Ее не смутили ни надвигающиеся тучи, ни приближающийся вечер, она просто бежала, почти летела, едва касаясь земли своими загорелыми маленькими ступнями. Слезы скапливались в уголках глаз, оставляя блестящие дорожки на висках. Она бежала, даже не зная толком, куда направляется. И это пугало ее. Пугало, потому что она чувствовала, что тело не очень-то и повинуется командам ее мозга.
Кто-то управлял ею.
Через двадцать минут она шла обратно, за ней брели четверо заблудившихся мальчишек, испуганных и продрогших. Инга шла прямо, привыкшие ко всему ноги равнодушно ступали по острым камням и обломкам веток, она шла, чувствуя, что они послушно идут за нею, негромко переговариваясь.

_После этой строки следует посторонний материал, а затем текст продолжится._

(** The part of a handle the protocol depends on. *)
Record anchored (c : Z) (db : DB) : Prop := {
  an_chain : chainoff db = c;
  an_pos : HASH_OFF <= c < (NHASH_DEF + 1) * PTR_SZ;
  an_nhash : nhash db = NHASH_DEF;
  an_hashoff : hashoff db = HASH_OFF
}.

Definition grown (c : Z) (tr tr' : list event) : Prop := exists evs, tr' = evs ++ tr /\ Forall (quiet c) evs.

Definition hoare {A} (c : Z) (L : list range) (m : M A) (L' : list range) : Prop :=
  forall db, anchored c db -> within L (trace db) ->
    match m db with
    | Ok _ db' => anchored c db' /\ within L' (trace db') /\ grown c (trace db) (trace db')
    | Fatal _ db' => grown c (trace db) (trace db')
    | NoFuel => True
    end.

Create HintDb locks.

Lemma grown_refl c tr : grown c tr tr.
Proof. by exists []. Qed.

Lemma grown_trans c t1 t2 t3 : grown c t1 t2 -> grown c t2 t3 -> grown c t1 t3.
Proof.
  intros (e1 & -> & H1) (e2 & -> & H2). exists (e2 ++ e1). split; [by rewrite app_assoc|].
  by apply Forall_app.
Qed.

Lemma h_bind {A B} c L1 L2 L3 (m : M A) (k : A -> M B) :
  hoare c L1 m L2 -> (forall a, hoare c L2 (k a) L3) -> hoare c L1 (m ≫= k) L3.
Proof.
  intros Hm Hk db Ha Hw. unfold mbind, M_bind. specialize (Hm db Ha Hw).
  destruct (m db) as [a db1|e db1|]; [|done|done]. destruct Hm as (Ha1 & Hw1 & Hg).
  specialize (Hk a db1 Ha1 Hw1). destruct (k a db1) as [b db2|e db2|]; [|by eapply grown_trans|done].
  destruct Hk as (Ha2 & Hw2 & Hg2). split; [done|]. split; [done|]. by eapply grown_trans.
Qed.

(** A step that neither logs events nor moves the chain. *)
Definition silent {A} (m : M A) : Prop :=
  forall db, match m db with
    | Ok _ db' | Fatal _ db' =>
      trace db' = trace db /\ chainoff db' = chainoff db /\ nhash db' = nhash db /\ hashoff db' = hashoff db
    | NoFuel => True
    end.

Она была нема, но слух у нее был превосходный. Вон тот, крепкий и невысокий с выпирающим животом, предположил, что она беженка из Абхазии. Ему возразил юноша с поврежденной ногой, сказав, что у нее европейский разрез глаз. Она горько усмехнулась про себя. Грузия, Абхазия… какая разница?

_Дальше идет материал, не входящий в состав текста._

(* ===== verification/Inotify.v ===== *)
(** * Inotify: tlpi-dist/inotify/inotify_dtree.c, definitions.

    The program keeps a cache of watched directories (an array of slots, each a
    watch descriptor and a pathname) in step with the directory trees named on
    its command line, from the events it reads from an inotify descriptor.

    The kernel (inotify, nftw's walk of the file system, lstat, fopen) is a
    parameter: the class [Kernel] of operations on an abstract kernel state.
    Everything else is translated: the cache, the root directories, the walk's
    callback, the event handlers, the read loop and the interactive commands.
    The global variables are the record [state]; a function is a computation of
    the monad [N], which can return, exit, abort or have undefined behaviour. *)
From S2P Require Import Prelude Libc Files.
Local Open Scope Z_scope.

(** ** Constants *)

Definition PATH_MAX : Z := 4096.
Definition NAME_MAX : Z := 255.
Definition SIZEOF_EVENT : Z := 16.
Definition INOTIFY_READ_BUF_LEN : Z := 100 * (SIZEOF_EVENT + NAME_MAX + 1).
Definition ALLOC_INCR : nat := 200.
Definition MAX_LINE : Z := 100.
Definition ENOENT : Z := 2.
Definition EINTR : Z := 4.

Definition VB_BASIC : Z := 1.
Definition VB_NOISY : Z := 2.

(** Event bits of sys/inotify.h. *)
Definition IN_MOVED_FROM : Z := 0x40.
Definition IN_MOVED_TO : Z := 0x80.
Definition IN_CREATE : Z := 0x100.
Definition IN_DELETE_SELF : Z := 0x400.
Definition IN_MOVE_SELF : Z := 0x800.
Definition IN_UNMOUNT : Z := 0x2000.
Definition IN_Q_OVERFLOW : Z := 0x4000.
Definition IN_IGNORED : Z := 0x8000.
Definition IN_ONLYDIR : Z := 0x1000000.
Definition IN_ISDIR : Z := 0x40000000.

(** [mask & bits], as a condition. *)
Definition has (mask bits : Z) : bool := negb (Z.land mask bits =? 0).

(** ** Data *)

(** struct watch: descriptor (-1 if the slot is unused) and pathname. *)
Record watch := mkWatch { w_wd : Z; w_path : bytes }.

(** struct inotify_event, decoded. *)
Record inotify_event := mkEv {
  ev_wd : Z; ev_mask : Z; ev_cookie : Z; ev_len : Z; ev_name : bytes
}.

(** What lstat reports of a file. *)
Record stat := mkStat { st_isdir : bool; st_ino : Z; st_dev : Z }.

Inductive arg := AZ (z : Z) | AS (s : bytes).

(** A message of the program: where it goes, the format and its arguments
    (the texts of strerror and the program's name are left out). *)
Inductive output :=
  | ToStderr (fmt : string) (args : list arg)
  | ToLog (fmt : string) (args : list arg)
  | ToStdout (fmt : string) (args : list arg)
  | ToFile (name : bytes) (fmt : string) (args : list arg)
  | Created (name : bytes).  (* a file was created *)

(** ** The kernel *)

Class Kernel (K : Type) := {
  (* a new inotify descriptor, -1 on failure *)
  sys_inotify_init : K -> Z * K;
  sys_close : Z -> K -> K;
  (* descriptor, pathname and flags; the watch descriptor or -1, and errno *)
  sys_add_watch : Z -> bytes -> Z -> K -> Z * Z * K;
  (* 0 or -1 *)
  sys_rm_watch : Z -> Z -> K -> Z * K;
  (* what nftw visits below a pathname, and its own return value *)
  sys_nftw : bytes -> K -> list (bytes * stat) * Z * K;
  sys_lstat : bytes -> K -> option stat;
  (* read at most [n] bytes from the inotify descriptor: return value, bytes
     stored, errno *)
  sys_read_events : Z -> Z -> K -> Z * bytes * Z * K;
  (* read at most [n] bytes from the standard input *)
  sys_read_stdin : Z -> K -> Z * bytes * K;
  sys_fopen : bytes -> K -> bool
}.

Section Program.
Context {K : Type} `{!Kernel K}.

(** The global variables of the program. *)
Record state := mkState {
  wlCache : list watch;  (* cacheSize is its length *)
  rootDirPaths : list (option bytes);  (* numRootDirs is its length *)
  rootDirStat : list stat;
  ignoreRootDirs : Z;
  verboseMask : Z;
  checkCache : bool;
  dumpCache : bool;
  readBufferSize : Z;
  stopFile : option bytes;
  abortOnCacheProblem : bool;
  logfp : bool;  (* a log file is open *)
  inotifyReadCnt : Z;
  dirCnt : Z;
  ifd : Z;
  reinitCnt : Z;
  overflowCnt : Z;
  out : list output;  (* newest first *)
  kernel : K
}.

Definition set_cache (c : list watch) (s : state) : state :=
  mkState c (rootDirPaths s) (rootDirStat s) (ignoreRootDirs s) (verboseMask s) (checkCache s) (dumpCache s) (readBufferSize s) (stopFile s) (abortOnCacheProblem s) (logfp s) (inotifyReadCnt s) (dirCnt s) (ifd s) (reinitCnt s) (overflowCnt s) (out s) (kernel s).
Definition set_roots (r : list (option bytes)) (n : Z) (s : state) : state :=
  mkState (wlCache s) r (rootDirStat s) n (verboseMask s) (checkCache s) (dumpCache s) (readBufferSize s) (stopFile s) (abortOnCacheProblem s) (logfp s) (inotifyReadCnt s) (dirCnt s) (ifd s) (reinitCnt s) (overflowCnt s) (out s) (kernel s).
Definition set_rootDirStat (l : list stat) (s : state) : state :=
  mkState (wlCache s) (rootDirPaths s) l (ignoreRootDirs s) (verboseMask s) (checkCache s) (dumpCache s) (readBufferSize s) (stopFile s) (abortOnCacheProblem s) (logfp s) (inotifyReadCnt s) (dirCnt s) (ifd s) (reinitCnt s) (overflowCnt s) (out s) (kernel s).
Definition set_verboseMask (v : Z) (s : state) : state :=
  mkState (wlCache s) (rootDirPaths s) (rootDirStat s) (ignoreRootDirs s) v (checkCache s) (dumpCache s) (readBufferSize s) (stopFile s) (abortOnCacheProblem s) (logfp s) (inotifyReadCnt s) (dirCnt s) (ifd s) (reinitCnt s) (overflowCnt s) (out s) (kernel s).
Definition set_checkCache (v : bool) (s : state) : state :=
  mkState (wlCache s) (rootDirPaths s) (rootDirStat s) (ignoreRootDirs s) (verboseMask s) v (dumpCache s) (readBufferSize s) (stopFile s) (abortOnCacheProblem s) (logfp s) (inotifyReadCnt s) (dirCnt s) (ifd s) (reinitCnt s) (overflowCnt s) (out s) (kernel s).
Definition set_dumpCache (v : bool) (s : state) : state :=
  mkState (wlCache s) (rootDirPaths s) (rootDirStat s) (ignoreRootDirs s) (verboseMask s) (checkCache s) v (readBufferSize s) (stopFile s) (abortOnCacheProblem s) (logfp s) (inotifyReadCnt s) (dirCnt s) (ifd s) (reinitCnt s) (overflowCnt s) (out s) (kernel s).
Definition set_readBufferSize (v : Z) (s : state) : state :=
  mkState (wlCache s) (rootDirPaths s) (rootDirStat s) (ignoreRootDirs s) (verboseMask s) (checkCache s) (dumpCache s) v (stopFile s) (abortOnCacheProblem s) (logfp s) (inotifyReadCnt s) (dirCnt s) (ifd s) (reinitCnt s) (overflowCnt s) (out s) (kernel s).
Definition set_abort (f : bytes) (s : state) : state :=
  mkState (wlCache s) (rootDirPaths s) (rootDirStat s) (ignoreRootDirs s) (verboseMask s) (checkCache s) (dumpCache s) (readBufferSize s) (Some f) true (logfp s) (inotifyReadCnt s) (dirCnt s) (ifd s) (reinitCnt s) (overflowCnt s) (out s) (kernel s).
Definition set_logfp (v : bool) (s : state) : state :=
  mkState (wlCache s) (rootDirPaths s) (rootDirStat s) (ignoreRootDirs s) (verboseMask s) (checkCache s) (dumpCache s) (readBufferSize s) (stopFile s) (abortOnCacheProblem s) v (inotifyReadCnt s) (dirCnt s) (ifd s) (reinitCnt s) (overflowCnt s) (out s) (kernel s).
Definition set_inotifyReadCnt (v : Z) (s : state) : state :=
  mkState (wlCache s) (rootDirPaths s) (rootDirStat s) (ignoreRootDirs s) (verboseMask s) (checkCache s) (dumpCache s) (readBufferSize s) (stopFile s) (abortOnCacheProblem s) (logfp s) v (dirCnt s) (ifd s) (reinitCnt s) (overflowCnt s) (out s) (kernel s).
Definition set_dirCnt (v : Z) (s : state) : state :=
  mkState (wlCache s) (rootDirPaths s) (rootDirStat s) (ignoreRootDirs s) (verboseMask s) (checkCache s) (dumpCache s) (readBufferSize s) (stopFile s) (abortOnCacheProblem s) (logfp s) (inotifyReadCnt s) v (ifd s) (reinitCnt s) (overflowCnt s) (out s) (kernel s).
Definition set_ifd (v : Z) (s : state) : state :=
  mkState (wlCache s) (rootDirPaths s) (rootDirStat s) (ignoreRootDirs s) (verboseMask s) (checkCache s) (dumpCache s) (readBufferSize s) (stopFile s) (abortOnCacheProblem s) (logfp s) (inotifyReadCnt s) (dirCnt s) v (reinitCnt s) (overflowCnt s) (out s) (kernel s).
Definition set_reinitCnt (v : Z) (s : state) : state :=
  mkState (wlCache s) (rootDirPaths s) (rootDirStat s) (ignoreRootDirs s) (verboseMask s) (checkCache s) (dumpCache s) (readBufferSize s) (stopFile s) (abortOnCacheProblem s) (logfp s) (inotifyReadCnt s) (dirCnt s) (ifd s) v (overflowCnt s) (out s) (kernel s).
Definition set_overflowCnt (v : Z) (s : state) : state :=
  mkState (wlCache s) (rootDirPaths s) (rootDirStat s) (ignoreRootDirs s) (verboseMask s) (checkCache s) (dumpCache s) (readBufferSize s) (stopFile s) (abortOnCacheProblem s) (logfp s) (inotifyReadCnt s) (dirCnt s) (ifd s) (reinitCnt s) v (out s) (kernel s).
Definition set_out (v : list output) (s : state) : state :=
  mkState (wlCache s) (rootDirPaths s) (rootDirStat s) (ignoreRootDirs s) (verboseMask s) (checkCache s) (dumpCache s) (readBufferSize s) (stopFile s) (abortOnCacheProblem s) (logfp s) (inotifyReadCnt s) (dirCnt s) (ifd s) (reinitCnt s) (overflowCnt s) v (kernel s).
Definition set_kernel (v : K) (s : state) : state :=
  mkState (wlCache s) (rootDirPaths s) (rootDirStat s) (ignoreRootDirs s) (verboseMask s) (checkCache s) (dumpCache s) (readBufferSize s) (stopFile s) (abortOnCacheProblem s) (logfp s) (inotifyReadCnt s) (dirCnt s) (ifd s) (reinitCnt s) (overflowCnt s) (out s) v.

Она шла и раздумывала о чувстве, какое испытала, увидев этих молодых людей. Она не помнила, когда в последний раз видела кого-то, кроме своего отца. Зато в памяти крепко отпечаталось, как у нее заколотилось сердце, когда она смотрела на них.
Она шла и чувствовала, что сердцебиение усилилось. Ей стало жарко, дыхание стало учащенным, она с силой сжала свои крошечные, детские кулачки, острые ноготки прорвали кожу, оставив по четыре кровавых полумесяца на каждой ладошке. Низ живота сладко заныл, соски набухли и стали твердыми, как пули. Девушку передернуло – что с ней? Кровь прилила к лицу, она усиленно пыталась отбиться от назойливых, не слишком скромных мыслей, но ответ напрашивался сам собой: она была возбуждена. В самом низу вдруг стало влажно, и с губ девушки сорвался едва слышный стон, больше похожий на мычание какого-то животного.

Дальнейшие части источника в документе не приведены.